André Agassi Open

¡Andre Agassi un rebelde con causa!

Los que seguimos a Agassi a través de las pistas fuimos testigos de una auténtica novela, la de un joven adolescente luchando a brazo partido por encontrar su propia identidad. Años después leer OPEN (libro de memorias escrito con la ayuda de J. R. Moehringer) fue sorprendente!

Presentación de OPEN

A menudo las personas nos preguntan ¿pero por qué la infancia? ¿por qué para el psicoanálisis es tan importante la infancia?

Pues en este libro se entiende muy bien. Agassi explica cómo la vida no es más que eso, los pasos, las aperturas más o menos creativas, que damos a partir de algo que nos es implantado (cuando no entrometido) por un otro durante esos primeros momentos de la infancia, hasta llegar a ser uno mismo.

Para ello:

  • La provocación, la rebeldía …
  • Un equipo de gente auténticamente comprometida con su búsqueda. Figuras sustitutas de aquel padre excesivo de la infancia.
  • Y finalmente el amor, la satisfacción de amar y ser amado.

Fueron las herramientas que acompañaron a Agassi para conseguir ahuyentar definitivamente al dragón lanza pelotas al que su padre le enfrentó desde pequeño para crear un hijo invencible. (El dragón lanzapelotas fue el nombre que Agassi dio a posteriori a la maquina automática que su padre había construido para entrenarle y que iba creciendo a medida que el pequeño André crecía.) 

La lucha de Agassi consistía en resistir crisis de autoestima recurrentes, que tras esforzadas explosiones de seguridad de las que se beneficiaba su juego, resurgían una y otra vez. Estas crisis le dejaban postrado e incapaz y le volvían a recordar que algo no iba bien, que algo fallaba.

Incluso cuando prometemos cambiar, incluso cuando lamentamos y nos arrepentimos de nuestros errores, el impulso de nuestro pasado sigue arrastrándonos hacia abajo, por el camino del error.”

Y es que el dragón lanzapelotas, esa máquina implacable que lanzaba pelotas cada vez más rápidas, cada vez más bajas, había pasado a formar parte del mundo interno de André.
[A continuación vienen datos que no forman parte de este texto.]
(* ===== verification/ProtectedPacket.v ===== *)
(** * Protected short-header packets (crates/umc-session/src/packet.rs)

    Sealing a payload under a short header with a 16-bit packet number, header
    protection over the result, and the inverse on the receiving side. *)

From S2P Require Import Prelude FrameTypes Varint Pn Header Crypto.

Definition DEFAULT_PATH_ID : u64 := 0.

Inductive PacketBuildError :=
| BuildHeader (e : HeaderError)
| BuildPn (e : PnError)
| BuildAead (e : AeadError)
| BuildTooLarge.

Definition peek_protected_header (bytes : list u8)
    : Result PacketBuildError (ShortPacketSpace * list u8 * u64) :=
  first ← ok_or BuildTooLarge (head bytes);
  hb ← map_err BuildHeader (HeaderByte.decode first);
  if hb.(HeaderByte.long) then Err (BuildHeader InvalidType)
  else
    space ← ok_or (BuildHeader InvalidSpace) (HeaderByte.short_space hb);
    dcid ← ok_or BuildTooLarge (get_range bytes 1 (1 + 8));
    rest ← ok_or BuildTooLarge (get_range bytes (1 + 8) (len bytes));
    '(path_id, _) ← map_err (fun _ => BuildTooLarge) (Varint.decode rest);
    Ok (space, dcid, path_id).

(** The unprotected header byte the builder writes: a 16-bit packet number. *)
Definition build_header_byte (space : ShortPacketSpace) (key_phase : bool) : HeaderByte.t :=
  let hb := space_header space in
  HeaderByte.mk hb.(HeaderByte.long) hb.(HeaderByte.kind) key_phase 16.

Section Protected.
Context `{Primitives}.

Definition build_protected_packet (keys : PacketKeys.t) (hp_key : list u8)
    (space : ShortPacketSpace) (dcid : list u8) (path_id packet_number : u64)
    (key_phase : bool) (payload : list u8) : Result PacketBuildError (list u8) :=
  if MAX_PACKET_SIZE <? len payload + 16 + 32 then Err BuildTooLarge
  else
    let hb := build_header_byte space key_phase in
    header ← map_err (fun _ => BuildTooLarge)
               (Varint.encode_into (HeaderByte.encode hb :: dcid) path_id);
    let pn_bytes := drop 6 (to_be_bytes 8 packet_number) in
    let aad := header ++ pn_bytes in
    ciphertext ← map_err BuildAead (PacketKeys.seal keys packet_number aad payload);
    sample ← ok_or BuildTooLarge (get_range ciphertext 0 SAMPLE_LEN);
    let '(protected_first, pn_bytes) :=
      protect hp_key (HeaderByte.encode hb) sample pn_bytes in
    let out := <[0%nat := protected_first]> header in
    Ok (out ++ pn_bytes ++ ciphertext).

(** [pn_full[8 - pn_len..].copy_from_slice(&unprotected_pn)]: the width field
    gives at most eight bytes, so the slice is in range. *)
Definition parse_protected_packet (keys : PacketKeys.t) (hp_key : list u8)
    (expected_pn : u64) (bytes : list u8)
    : Result PacketBuildError (ShortPacketSpace * list u8 * u64 * u64 * list u8) :=
  protected_first ← ok_or BuildTooLarge (head bytes);
  hb0 ← map_err BuildHeader (HeaderByte.decode protected_first);
  let pn_len := hb0.(HeaderByte.pn_bits) / 8 in
  dcid ← ok_or BuildTooLarge (get_range bytes 1 (1 + 8));
  '(path_id, n) ← map_err (fun _ => BuildTooLarge) (Varint.decode (from bytes (1 + 8)));
  let pos := 1 + 8 + n in
  pn_bytes ← ok_or BuildTooLarge (get_range bytes pos (pos + pn_len));
  sample ← ok_or BuildTooLarge
             (get_range bytes (pos + pn_len) (pos + pn_len + SAMPLE_LEN));
  let '(first, _, unprotected_pn) := unprotect hp_key protected_first sample pn_bytes in
  hb ← map_err BuildHeader (HeaderByte.decode first);
  if hb.(HeaderByte.long) then Err (BuildHeader InvalidType)
  else
    space ← ok_or (BuildHeader InvalidSpace) (HeaderByte.short_space hb);
    let truncated_pn := from_be_bytes unprotected_pn in
    pn ← map_err BuildPn (reconstruct truncated_pn hb.(HeaderByte.pn_bits) expected_pn);
    let aad := <[0%nat := first]> (take (N.to_nat pos) bytes) ++ unprotected_pn in
    payload ← map_err BuildAead (PacketKeys.open keys pn aad (from bytes (pos + pn_len)));
    Ok (space, dcid, path_id, pn, payload).

End Protected.

(** ** Lemmas *)

(** The mask touches the key-phase bit alone: form, space and packet-number width
    survive it. *)
Lemma phase_masked space ph m :
  exists ph', HeaderByte.decode
    (N.lxor (HeaderByte.encode (build_header_byte space ph)) (phase_mask m))
  = Ok (build_header_byte space ph').
Proof.
  unfold phase_mask. generalize (default 0 (m !! 4%nat)). intros x.
  assert (N.land x 16 = 0 \/ N.land x 16 = 16) as [-> | ->].
  { change 16 with (2 ^ 4). rewrite N.land_comm. destruct (N.testbit x 4) eqn:E; [right|left].
    - apply N.bits_inj. intros i. rewrite N.land_spec, N.pow2_bits_eqb.
      destruct (N.eqb_spec 4 i) as [<-|]; [by rewrite E|done].
    - apply N.bits_inj_0. intros i. rewrite N.land_spec, N.pow2_bits_eqb.
      destruct (N.eqb_spec 4 i) as [<-|]; [by rewrite E|done]. }
  - exists ph. by destruct space, ph.
  - exists (negb ph). by destruct space, ph.
Qed.

Section Roundtrip.
Context `{Primitives, !PrimitiveLaws}.

(** What a built packet consists of. *)
Lemma build_layout keys hp space dcid path_id pn ph payload bs :
  build_protected_packet keys hp space dcid path_id pn ph payload = Ok bs ->
  let first := HeaderByte.encode (build_header_byte space ph) in
  exists pid ct pf ppn,
    bs = [pf] ++ dcid ++ pid ++ ppn ++ ct
    /\ (forall rest, Varint.decode (pid ++ rest) = Ok (path_id, len pid))
    /\ PacketKeys.seal keys pn ((first :: dcid ++ pid) ++ to_be_bytes 2 pn) payload = Ok ct
    /\ protect hp first (take 16 ct) (to_be_bytes 2 pn) = (pf, ppn)
    /\ 16 <= len ct.
Proof.
  unfold build_protected_packet. case_match; [done|].
  intros (hd & Hh%map_err_Ok & Hb)%bind_Ok. cbv zeta in Hb.
  apply bind_Ok in Hb as (ct & Hs%map_err_Ok & Hb).
  apply bind_Ok in Hb as (sample & Hg%ok_or_Ok & Hb). cbv zeta.
  destruct (Varint.encode_into_decode _ _ _ Hh) as (pid & -> & Hd).
  apply get_range_Some in Hg as (_ & Hlen & _ & ->).
  change (drop 6 (to_be_bytes 8 pn)) with (to_be_bytes 2 pn) in *.
  destruct (protect _ _ _ _) as [pf ppn] eqn:Hp. injection Hb as <-.
  exists pid, ct, pf, ppn. split; [by rewrite <- (app_assoc dcid)|]. done.
Qed.

Lemma len_ppn hp first sample pn pf ppn :
  protect hp first sample (to_be_bytes 2 pn) = (pf, ppn) -> len ppn = 2.
Proof. unfold protect. intros E%(f_equal snd). cbn [snd] in E. by rewrite <- E, len_xor_zip. Qed.

Lemma get_range_at {A} (l k m : list A) lo hi :
  lo = len l -> hi = len l + len k -> get_range (l ++ k ++ m) lo hi = Some k.
Proof. intros -> ->. by apply get_range_app. Qed.

Lemma from_at {A} (l m : list A) lo : lo = len l -> from (l ++ m) lo = m.
Proof. intros ->. apply from_app_len. Qed.

Lemma get_range_sample (l ct : list u8) lo :
  lo = len l -> 16 <= len ct -> get_range (l ++ ct) lo (lo + SAMPLE_LEN) = Some (take 16 ct).
Proof.
  intros -> Hc. rewrite <- (take_drop 16 ct) at 1. apply get_range_at; [done|].
  unfold SAMPLE_LEN. f_equal. unfold len in *. rewrite length_take. lia.
Qed.

(** The parser on such a packet, up to the reconstruction of the number. *)
Lemma parse_layout keys hp space ph dcid path_id pn pid ct pf ppn e :
  let first := HeaderByte.encode (build_header_byte space ph) in
  len dcid = 8 ->
  (forall rest, Varint.decode (pid ++ rest) = Ok (path_id, len pid)) ->
  protect hp first (take 16 ct) (to_be_bytes 2 pn) = (pf, ppn) ->
  16 <= len ct ->
  parse_protected_packet keys hp e ([pf] ++ dcid ++ pid ++ ppn ++ ct) =
  (n ← map_err BuildPn (reconstruct (pn mod 2 ^ 16) 16 e);
   payload ← map_err BuildAead
     (PacketKeys.open keys n ((first :: dcid ++ pid) ++ to_be_bytes 2 pn) ct);
   Ok (space, dcid, path_id, n, payload)).
Proof.
  intros first Hd Hv Hp Hc. pose proof (len_ppn _ _ _ _ _ _ Hp) as Hl.
  apply pair_equal_spec in Hp as [Hpf Hppn]. unfold parse_protected_packet.
  cbn [app head ok_or]. unfold mbind at 1, Result_bind at 1.
  destruct (phase_masked space ph (mask hp (take 16 ct))) as [ph' Hph].
  fold first in Hph. rewrite <- Hpf in *. rewrite Hph. cbn [map_err].
  unfold mbind at 1, Result_bind at 1. cbv zeta.
  replace (HeaderByte.pn_bits (build_header_byte space ph') / 8) with 2 by done.
  set (pf0 := N.lxor first _) in *.
  change (pf0 :: dcid ++ pid ++ ppn ++ ct) with ([pf0] ++ dcid ++ pid ++ ppn ++ ct).
  rewrite get_range_at by (autorewrite with umc; lia). cbn [ok_or].
  unfold mbind at 1, Result_bind at 1.
  rewrite (app_assoc [pf0]), from_at by (autorewrite with umc; lia). rewrite Hv. cbn [map_err].
  unfold mbind at 1, Result_bind at 1. cbv beta iota zeta.
  rewrite (app_assoc _ pid), (get_range_at _ _ _ _ (1 + 8 + len pid + 2)) by (autorewrite with umc; lia). cbn [ok_or].
  unfold mbind at 1, Result_bind at 1.
  rewrite (app_assoc _ ppn), get_range_sample by (autorewrite with umc; lia). cbn [ok_or].
  unfold mbind at 1, Result_bind at 1. unfold unprotect. cbv zeta.
  assert (xor_zip ppn (mask hp (take 16 ct)) = to_be_bytes 2 pn) as ->
    by (rewrite <- Hppn; apply xor_zip_involutive).
  unfold pf0. rewrite lxor_cancel. unfold first. rewrite header_byte_decoded; last first.
  { split; [by destruct space|]. simpl. rewrite !elem_of_cons. tauto. }
  cbn [map_err]. unfold mbind at 1, Result_bind at 1.
  replace (HeaderByte.long (build_header_byte space ph)) with false by (by destruct space).
  replace (HeaderByte.short_space (build_header_byte space ph)) with (Some space)
    by (by destruct space).
  cbn [ok_or]. unfold mbind at 1, Result_bind at 1.
  rewrite from_to_be_bytes_mod. change (256 ^ N.of_nat 2) with (2 ^ 16).
  rewrite (from_at _ ct) by (autorewrite with umc; lia).
  rewrite <- (app_assoc _ ppn), take_app_length'; [done|].
  rewrite length_len. autorewrite with umc. lia.
Qed.

Lemma parse_built keys hp space dcid path_id pn ph payload e bs :
  len dcid = 8 -> e <= MAX_PACKET_NUMBER - 2 ^ 15 -> abs_diff pn e < 2 ^ 15 ->
  build_protected_packet keys hp space dcid path_id pn ph payload = Ok bs ->
  parse_protected_packet keys hp e bs = Ok (space, dcid, path_id, pn, payload).
Proof.
  intros Hd He Hn (pid & ct & pf & ppn & -> & Hv & Hs & Hp & Hc)%build_layout.
  rewrite (parse_layout _ _ space ph _ path_id pn) by done.
  rewrite reconstruct_within by first [done | lia]. cbn [map_err].
  unfold mbind, Result_bind. unfold PacketKeys.open, PacketKeys.seal in *.
  apply ok_or_Ok, aead_correct in Hs. by rewrite Hs.
Qed.

(** A packet built under some keys is read back by the holder of the same
    keys: space, connection id, path id, full packet number and payload all come
    back, for every packet number strictly within 2^15 of the one the receiver
    expects, although only its 16 low bits travel. *)
Theorem parse_build keys hp space dcid path_id pn ph payload e bs :
  len dcid = 8 -> e <= MAX_PACKET_NUMBER - 2 ^ 15 -> abs_diff pn e < 2 ^ 15 ->
  build_protected_packet keys hp space dcid path_id pn ph payload = Ok bs ->
  parse_protected_packet keys hp e bs = Ok (space, dcid, path_id, pn, payload).
Proof. apply parse_built. Qed.

(** A daemon that only peeks at a protected packet reads the space, connection
    id and path id its sender wrote, whatever the keys. *)
Theorem peek_build keys hp space dcid path_id pn ph payload bs :
  len dcid = 8 ->
  build_protected_packet keys hp space dcid path_id pn ph payload = Ok bs ->
  peek_protected_header bs = Ok (space, dcid, path_id).
Proof.
  intros Hd (pid & ct & pf & ppn & -> & Hv & _ & Hp & _)%build_layout.
  apply pair_equal_spec in Hp as [<- _]. unfold peek_protected_header. cbn [app head ok_or].
  unfold mbind at 1, Result_bind at 1.
  destruct (phase_masked space ph (mask hp (take 16 ct))) as [ph' ->].
  cbn [map_err]. unfold mbind at 1, Result_bind at 1.
  set (pf := N.lxor _ _). change (pf :: dcid ++ pid ++ ppn ++ ct) with ([pf] ++ dcid ++ pid ++ ppn ++ ct).
  replace (HeaderByte.long (build_header_byte space ph')) with false by (by destruct space).
  replace (HeaderByte.short_space (build_header_byte space ph')) with (Some space)
    by (by destruct space).
  rewrite (get_range_at _ _ _ _ (1 + 8)) by (autorewrite with umc; lia). cbn [ok_or].
  unfold mbind at 1 2, Result_bind at 1 2.
  rewrite (app_assoc [pf]), <- (app_nil_r (pid ++ ppn ++ ct)).
  rewrite get_range_at by (autorewrite with umc; lia). cbn [ok_or].
  unfold mbind at 1, Result_bind at 1. by rewrite Hv.
Qed.

End Roundtrip.

Definition sample_keys : PacketKeys.t := PacketKeys.mk (zeros 32) (zeros 12) (zeros 32).

Definition sample_packet : list u8 :=
  match build_protected_packet sample_keys (zeros 32) RelayData [1; 2; 3; 4; 5; 6; 7; 8] 0
          70000 true [42] with
  | Ok bs => bs
  | Err _ => []
  end.

Lemma parse_build_witness :
  parse_protected_packet sample_keys (zeros 32) 70001 sample_packet
  = Ok (RelayData, [1; 2; 3; 4; 5; 6; 7; 8], 0, 70000, [42]).
Proof.
  apply (parse_build _ _ RelayData [1; 2; 3; 4; 5; 6; 7; 8] 0 70000 true [42]);
    [reflexivity|vm_compute; discriminate|reflexivity|vm_compute; reflexivity].
Defined.

Lemma peek_build_witness :
  peek_protected_header sample_packet = Ok (RelayData, [1; 2; 3; 4; 5; 6; 7; 8], 0).
Proof.
  apply (peek_build sample_keys (zeros 32) RelayData [1; 2; 3; 4; 5; 6; 7; 8] 0 70000 true [42]);
    [reflexivity|vm_compute; reflexivity].
Defined.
Y durante muchos años, alejado ya de la casa familiar, de su padre y del dragón, era el propio Agassi quien de forma inconsciente y automática continuaba lanzándose pelotas imparables en forma de impaciencia, de perfeccionismo y de rabia. Bombardeo insoportable con el que el joven tenista repetía una y otra vez los interminables entrenamientos de su infancia.

Y no fue tras muchos años de trabajo, en las pistas pero también fuera de ellas, y apoyado en los pilares que destacábamos arriba, como el pequeño André ayudado por el joven Agassi, empezó a construir su propia máquina a medida. Una máquina o mecanismo interno más sofisticado, que le ayudaba a regular sus emociones y sus decepciones, menos rígido, menos agresivo. El bombardero cesó y Agassi ya no se sentía en un contexto de guerra constante.

En OPEN André Agassi da cuenta de la lucha con sus rivales en las pistas, dejando ideas emocionantes sobre el juego del tenis. Pero también de su lucha por la vida, por entenderse a sí mismo y llegar constituir un yo-dragón, no invencible, pero sÍ suficientemente sólido como para que no se derrumbara en los momentos críticos.